Tony was too weak to speak, and Coluzzi dealt him a swift kick in the hip, which sent agony through his spine.

“Speak, cur! Ask me what is my news!”

But Tony couldn’t, so Coluzzi kicked him again and again until he cried out in pain, but not for mercy. That he would not do.

“Good dog!” Coluzzi exclaimed. “Here is my news. Our whore has chosen you.”

What? Tony couldn’t believe his ears. Silvana had chosen him? Silvana had chosen him! The knowledge tasted like the most succulent of fruits. And then Tony closed his eyes, realizing that the taste on his tongue was his own warm, salty blood, and that this, the sweetest moment of his life, was also the bitterest. For in that moment he understood that if Silvana had chosen him, Angelo Coluzzi would not let her live. Tony should have foreseen this, but he hadn’t. He wouldn’t have courted her if he had realized.
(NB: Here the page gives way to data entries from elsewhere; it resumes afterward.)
(* ===== verification/Indices.v ===== *)
(** * Indices: runs in which interfaces keep their indexes

    The table of an interface is made from its index, and the kernel may give
    a name another index when its interface is removed and created again.  A run
    in which that did not happen - every index [if_nametoindex] returned for a
    name is the same, or 0 - is a run on a kernel that never does it: what holds
    on such kernels holds of the run.  [follows] relates the operations on the
    two kernels, for the whole of RouteController and NetworkController. *)
From S2P Require Import Prelude Platform Cstd Fwmark UidRanges Netlink.
From S2P Require Import NetdConstants Ledger RouteController RouteSpec Networks NetworkController.

(** The kernel that answers 0 where [K] would answer another index than [ix] says. *)
Definition keeping (K : Kernel) (ix : Interfaces) : Kernel := {|
  k_netlink := k_netlink; k_exec := k_exec;
  k_ifindex := fun tr name => if k_ifindex tr name =? ix name then k_ifindex tr name else 0;
  k_file := k_file; k_property := k_property; k_popen := k_popen; k_read := k_read; k_readdir := k_readdir;
  k_spawn := k_spawn; k_wait := k_wait; k_system := k_system; k_ifc := k_ifc; k_ifc_get_info := k_ifc_get_info;
  k_ifc_get_hwaddr := k_ifc_get_hwaddr; k_wifi := k_wifi; k_qsap_reply := k_qsap_reply;
  k_wifi_fw_path := k_wifi_fw_path; k_pbkdf2 := k_pbkdf2; k_netmask := k_netmask; k_pipe := k_pipe;
  k_getaddrinfo := k_getaddrinfo; k_inet_pton := k_inet_pton; k_inet_aton := k_inet_aton
|}.

#[export] Instance keeping_laws K ix : KernelLaws K -> KernelLaws (keeping K ix).
Proof.
  intros KL. split; [apply (netlink_errno (K:=K))|]. intros tr name. cbn. destruct (_ =? _); [apply ifindex_range|lia].
Qed.

(** Its interfaces keep their indexes. *)
#[export] Instance keeping_keeps K (ix : Interfaces) (St : Steady) : KeepsIndices (keeping K ix).
Proof. intros _ tr name. cbn. unfold if_index. destruct (Z.eqb_spec (k_ifindex tr name) (ix name)); auto. Qed.

(** Every index in the events is the one [ix] says, or 0. *)
Definition index_kept (ix : Interfaces) (e : event) : Prop :=
  match e with EvIfIndex name index => index = ix name \/ index = 0 | _ => True end.

#[export] Instance index_kept_dec (ix : Interfaces) e : Decision (index_kept ix e).
Proof. destruct e; apply _. Defined.

(** [follows m m']: a run of [m] in which indexes are kept is a run of [m']. *)
Definition follows (ix : Interfaces) {S A} (m m' : M S A) : Prop :=
  forall s tr, let '(a, s1, tr1) := m s tr in
    exists evs, tr1 = tr ++ evs /\ (Forall (index_kept ix) evs -> m' s tr = (a, s1, tr1)).

Section Follows.
Context (ix : Interfaces) {S : Type}.

Lemma follows_same {A} (f : S -> A) g : follows ix (fun s tr => (f s, g s : S, tr)) (fun s tr => (f s, g s, tr)).
Proof. intros s tr. exists []. by rewrite app_nil_r. Qed.
Lemma follows_ret {A} (a : A) : follows ix (S:=S) (mret a) (mret a).
Proof. apply (follows_same (fun _ => a) (fun s => s)). Qed.
Lemma follows_gets {A} (f : S -> A) : follows ix (gets f) (gets f).
Proof. apply (follows_same f (fun s => s)). Qed.
Lemma follows_modify (f : S -> S) : follows ix (modify f) (modify f).
Proof. apply (follows_same (fun _ => tt) f). Qed.
Lemma follows_snoc {A} (f : trace -> A) (ev : trace -> event) :
  follows ix (S:=S) (fun s tr => (f tr, s, tr ++ [ev tr])) (fun s tr => (f tr, s, tr ++ [ev tr])).
Proof. intros s tr. by exists [ev tr]. Qed.

Lemma follows_bind {A B} (m m' : M S A) (k k' : A -> M S B) :
  follows ix m m' -> (forall a, follows ix (k a) (k' a)) -> follows ix (m ≫= k) (m' ≫= k').
Proof.
  intros Hm Hk s tr. unfold mbind, M_bind. specialize (Hm s tr). destruct (m s tr) as [[a s1] tr1].
  destruct Hm as (e1 & -> & H1). specialize (Hk a s1 (tr ++ e1)). destruct (k a s1 (tr ++ e1)) as [[b s2] tr2].
  destruct Hk as (e2 & -> & H2). exists (e1 ++ e2). split; [by rewrite app_assoc|].
  intros [F1 F2]%Forall_app. rewrite (H1 F1). by apply H2.
Qed.
Lemma follows_orelse (c c' k k' : M S Z) : follows ix c c' -> follows ix k k' -> follows ix (orelse c k) (orelse c' k').
Proof. intros. apply follows_bind; [done|]. intros r. destruct (r =? 0); [done|apply follows_ret]. Qed.
Lemma follows_for_each {A} (l : list A) (f f' : A -> M S Z) :
  (forall x, follows ix (f x) (f' x)) -> follows ix (for_each l f) (for_each l f').
Proof. intros H. induction l as [|x l IH]; [apply follows_ret|]. by apply follows_orelse. Qed.
Lemma follows_zoom {T A} (get : S -> T) put (m m' : M T A) :
  follows ix m m' -> follows ix (zoom get put m) (zoom get put m').
Proof.
  intros Hm s tr. unfold zoom. specialize (Hm (get s) tr). destruct (m (get s) tr) as [[a t] tr1].
  destruct Hm as (evs & -> & H). exists evs. split; [done|]. intros F. by rewrite (H F).
Qed.
End Follows.

(** ** The calls *)

Section Calls.
Context (K : Kernel) (ix : Interfaces).
Abbreviation K' := (keeping K ix).

Lemma follows_netlink {S} msg : follows ix (S:=S) (sys_netlink (K:=K) msg) (sys_netlink (K:=K') msg).
Proof. apply (follows_snoc ix (fun tr => k_netlink (Kernel:=K) tr msg) (fun tr => EvNetlink msg _)). Qed.
Lemma follows_exec {S} argv : follows ix (S:=S) (sys_exec (K:=K) argv) (sys_exec (K:=K') argv).
Proof. apply (follows_snoc ix (fun tr => k_exec (Kernel:=K) tr argv) (fun tr => EvExec argv _)). Qed.
Lemma follows_exec_value {S} argv : follows ix (S:=S) (sys_exec_value (K:=K) argv) (sys_exec_value (K:=K') argv).
Proof. apply (follows_snoc ix (fun tr => exec_value (k_exec (Kernel:=K) tr argv)) (fun tr => EvExec argv _)). Qed.
Lemma follows_file {S} op : follows ix (S:=S) (sys_file (K:=K) op) (sys_file (K:=K') op).
Proof. apply (follows_snoc ix (fun tr => k_file (Kernel:=K) tr op) (fun tr => EvFile op _)). Qed.
Lemma follows_resolv_delete {S} n : follows ix (S:=S) (sys_resolv_delete n) (sys_resolv_delete n).
Proof. apply (follows_snoc ix (fun _ => tt) (fun _ => EvResolvDelete n)). Qed.
(** The only call that two kernels answer differently. *)
Lemma follows_ifindex {S} name : follows ix (S:=S) (sys_ifindex (K:=K) name) (sys_ifindex (K:=K') name).
Proof.
  intros s tr. unfold sys_ifindex. cbn. set (index := k_ifindex (Kernel:=K) tr name). exists [EvIfIndex name index].
  split; [done|]. intros [H _]%Forall_cons.
  assert ((if index =? ix name then index else 0) = index) as ->; [|done].
  destruct (Z.eqb_spec index (ix name)); [done|]. by destruct H.
Qed.
End Calls.

Create HintDb follows.
#[export] Hint Resolve follows_ret follows_gets follows_modify follows_netlink follows_exec follows_exec_value
  follows_file follows_resolv_delete follows_ifindex : follows.

(** Walk through the two computations together, and unfold them. *)
Ltac head_of m := lazymatch m with ?f _ => head_of f | _ => m end.
Ltac follows_step :=
  first
    [ solve [auto with follows nocore]
    | apply follows_bind; [|intros ?]
    | apply follows_orelse
    | apply follows_zoom
    | apply follows_for_each; intros ?
    | match goal with
      | |- follows _ (match ?x with _ => _ end) _ => destruct x eqn:?
      | |- follows _ (let '(_, _) := ?x in _) _ => destruct x eqn:?
      end
    | progress cbv zeta
    | match goal with |- follows _ ?m _ => let h := head_of m in unfold h end ].
Ltac follows := repeat follows_step.

(** ** RouteController *)

Section Routes.
Context (K : Kernel) (ix : Interfaces).
Abbreviation K' := (keeping K ix).

Lemma follows_sendNetlinkRequest action flags iov :
  follows ix (S:=RouteState) (sendNetlinkRequest (H:=K) action flags iov) (sendNetlinkRequest (H:=K') action flags iov).
Proof. follows. Qed.
Hint Resolve follows_sendNetlinkRequest : follows.
Lemma follows_execIptables target args :
  follows ix (S:=RouteState) (execIptables (K:=K) target args) (execIptables (K:=K') target args).
Proof. unfold execIptables, execIptablesCommand. follows. Qed.
Hint Resolve follows_execIptables : follows.
Lemma follows_getRouteTableForInterface i :
  follows ix (getRouteTableForInterface (K:=K) i) (getRouteTableForInterface (K:=K') i).
Proof. follows. Qed.
Hint Resolve follows_getRouteTableForInterface : follows.
Lemma follows_updateTableNamesFile :
  follows ix (updateTableNamesFile (K:=K)) (updateTableNamesFile (K:=K')).
Proof. follows. Qed.
Hint Resolve follows_updateTableNamesFile : follows.
Lemma follows_modifyIpRule a p t fm m ii oi us ue :
  follows ix (modifyIpRule (K:=K) a p t fm m ii oi us ue) (modifyIpRule (K:=K') a p t fm m ii oi us ue).
Proof. follows. Qed.
Hint Resolve follows_modifyIpRule : follows.
Lemma follows_modifyIncomingPacketMark n i p add :
  follows ix (modifyIncomingPacketMark (K:=K) n i p add) (modifyIncomingPacketMark (K:=K') n i p add).
Proof. follows. Qed.
Hint Resolve follows_modifyIncomingPacketMark : follows.
Lemma follows_modifyIpRoute a t i d n :
  follows ix (modifyIpRoute (K:=K) a t i d n) (modifyIpRoute (K:=K') a t i d n).
Proof. unfold modifyIpRoute. change (@parsePrefix K') with (@parsePrefix K). change (@k_inet_pton K') with (@k_inet_pton K). follows. Qed.
Hint Resolve follows_modifyIpRoute : follows.
Lemma follows_modifyPhysicalNetwork n i p add :
  follows ix (modifyPhysicalNetwork (K:=K) n i p add) (modifyPhysicalNetwork (K:=K') n i p add).
Proof. follows. Qed.
Hint Resolve follows_modifyPhysicalNetwork : follows.
Lemma follows_modifyVirtualNetwork n i l secure add b :
  follows ix (modifyVirtualNetwork (K:=K) n i l secure add b) (modifyVirtualNetwork (K:=K') n i l secure add b).
Proof. follows. Qed.
Hint Resolve follows_modifyVirtualNetwork : follows.
Lemma follows_modifyDefaultNetwork a i p :
  follows ix (modifyDefaultNetwork (K:=K) a i p) (modifyDefaultNetwork (K:=K') a i p).
Proof. follows. Qed.
Hint Resolve follows_modifyDefaultNetwork : follows.
Lemma follows_modifyRoute a i d n t :
  follows ix (modifyRoute (K:=K) a i d n t) (modifyRoute (K:=K') a i d n t).
Proof. follows. Qed.
Hint Resolve follows_modifyRoute : follows.
Lemma follows_flush_attempts n argv :
  follows ix (S:=RouteState) (flush_attempts (K:=K) n argv) (flush_attempts (K:=K') n argv).
Proof. induction n as [|n IH]; cbn [flush_attempts]; follows. Qed.
Hint Resolve follows_flush_attempts : follows.
Lemma follows_flush_versions l t ret :
  follows ix (flush_versions (K:=K) l t ret) (flush_versions (K:=K') l t ret).
Proof. revert ret. induction l as [|v l IH]; intros ret; cbn [flush_versions]; follows. Qed.
Hint Resolve follows_flush_versions : follows.
Lemma follows_flushRoutes i :
  follows ix (flushRoutes (K:=K) i) (flushRoutes (K:=K') i).
Proof. follows. Qed.
Hint Resolve follows_flushRoutes : follows.
Lemma follows_Init n :
  follows ix (RouteController.Init (K:=K) n) (RouteController.Init (K:=K') n).
Proof. follows. Qed.
Hint Resolve follows_Init : follows.
End Routes.
#[export] Hint Resolve follows_sendNetlinkRequest follows_execIptables follows_getRouteTableForInterface follows_updateTableNamesFile follows_modifyIpRule follows_modifyIncomingPacketMark follows_modifyIpRoute follows_modifyPhysicalNetwork follows_modifyVirtualNetwork follows_modifyDefaultNetwork follows_modifyRoute follows_flush_attempts follows_flush_versions follows_flushRoutes follows_Init : follows.

(** ** Networks and NetworkController *)

Section Networks.
Context (K : Kernel) (ix : Interfaces).
Abbreviation K' := (keeping K ix).

Lemma follows_dispatch {A} (l l' : M (base * RouteState) A) p p' v v' :
  follows ix l l' -> follows ix p p' -> follows ix v v' -> follows ix (dispatch l p v) (dispatch l' p' v').
Proof.
  intros Hl Hp Hv [[n|n|n] r] tr; unfold dispatch; cbn.
  - specialize (Hl (n, r) tr). destruct (l (n, r) tr) as [[a s'] tr']. destruct Hl as (evs & -> & H).
    exists evs. split; [done|]. intros F. by rewrite (H F).
  - specialize (Hp (n, r) tr). destruct (p (n, r) tr) as [[a s'] tr']. destruct Hp as (evs & -> & H).
    exists evs. split; [done|]. intros F. by rewrite (H F).
  - specialize (Hv (n, r) tr). destruct (v (n, r) tr) as [[a s'] tr']. destruct Hv as (evs & -> & H).
    exists evs. split; [done|]. intros F. by rewrite (H F).
Qed.
Lemma follows_on_network {A} netId n (m m' : M (Network * RouteState) A) :
  follows ix m m' -> follows ix (on_network netId n m) (on_network netId n m').
Proof.
  intros Hm s tr. unfold on_network. specialize (Hm (n, s.2) tr). destruct (m (n, s.2) tr) as [[a [n' r']] tr'].
  destruct Hm as (evs & -> & H). exists evs. split; [done|]. intros F. by rewrite (H F).
Qed.
Lemma follows_on_new {N A} (n : N) (m m' : M (N * RouteState) A) :
  follows ix m m' -> follows ix (on_new n m) (on_new n m').
Proof.
  intros Hm s tr. unfold on_new. specialize (Hm (n, s.2) tr). destruct (m (n, s.2) tr) as [[a [n' r']] tr'].
  destruct Hm as (evs & -> & H). exists evs. split; [done|]. intros F. by rewrite (H F).
Qed.

Ltac follows_net := repeat first [apply follows_dispatch | apply follows_on_network | apply follows_on_new | follows_step].

Record follows_delegate (D D' : Delegate) : Prop := {
  follows_addFallthrough i p : follows ix (addFallthrough D i p) (addFallthrough D' i p);
  follows_removeFallthrough i p : follows ix (removeFallthrough D i p) (removeFallthrough D' i p)
}.
Lemma follows_modifyFallthrough1 n i p add :
  follows ix (modifyFallthrough1 (K:=K) n i p add) (modifyFallthrough1 (K:=K') n i p add).
Proof. follows. Qed.
Hint Resolve follows_modifyFallthrough1 : follows.
Lemma DelegateImpl_follows networks : follows_delegate (DelegateImpl (K:=K) networks) (DelegateImpl (K:=K') networks).
Proof. split; intros i p; cbn; follows. Qed.

Section Objects.
Context (D D' : Delegate) (HD : follows_delegate D D').
Hint Resolve follows_addFallthrough follows_removeFallthrough HD : follows.

Lemma follows_setPermission p : follows ix (PhysicalNetwork.setPermission (K:=K) D p) (PhysicalNetwork.setPermission (K:=K') D' p).
Proof. follows. Qed.
Lemma follows_addAsDefault : follows ix (PhysicalNetwork.addAsDefault (K:=K) D) (PhysicalNetwork.addAsDefault (K:=K') D').
Proof. follows. Qed.
Lemma follows_removeAsDefault : follows ix (PhysicalNetwork.removeAsDefault (K:=K) D) (PhysicalNetwork.removeAsDefault (K:=K') D').
Proof. follows. Qed.
Lemma follows_addInterface i : follows ix (addInterface (K:=K) D i) (addInterface (K:=K') D' i).
Proof. follows_net. Qed.
Lemma follows_removeInterface i : follows ix (removeInterface (K:=K) D i) (removeInterface (K:=K') D' i).
Proof. follows_net. Qed.
Hint Resolve follows_removeInterface : follows.
Lemma follows_clearInterfaces : follows ix (clearInterfaces (K:=K) D) (clearInterfaces (K:=K') D').
Proof.
  unfold clearInterfaces. apply follows_bind; [auto with follows|]. intros n. generalize (size (getInterfaces n)).
  intros fuel. induction fuel as [|fuel IH]; cbn [clear_loop]; follows.
Qed.
End Objects.
End Networks.
#[export] Hint Resolve follows_modifyFallthrough1 follows_setPermission follows_addAsDefault follows_removeAsDefault
  follows_addInterface follows_removeInterface follows_clearInterfaces DelegateImpl_follows : follows.
Ltac follows_net := repeat first [apply follows_dispatch | apply follows_on_network | apply follows_on_new | follows_step].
And now it was too late. Tears for Silvana sprang to Tony’s eyes, and his heart burst with fear, and with his last breath before he lost consciousness he screamed:

“No!”

“No!” Pigeon Tony struggled in the strong arms of the guards, his heart beating wildly and his breath coming only in short bursts, but the guards held him tighter. There must have been ten of them.

“Pop! Pop!” Frankie cried. “What’s the matter, Pop?”

“No! No!” Pigeon Tony kept shouting, screaming in Italian, panicking, surrounded by police in uniform. “No!”

“Let him go, you’re scaring him!” Frank shouted. “Let him go!”

Suddenly the grip released and Pigeon Tony felt the guards pushed aside and his grandson Frank holding him, talking to him in his ear, whispering in Italian like music, his voice as soft as his father Frank’s used to be, as a boy. The lullaby reached Tony’s heart and soothed him from the inside out, relaxing every muscle in his body, easing even the deepest grief within him, so that he allowed himself to be cradled as unashamedly as a child, and he dreamed in that moment that his own son Frank was still alive, as was his Silvana, and Frank’s wife, too.

And he dreamed that all of them lived together in eternal sweetness, as a family, whole again and full of love.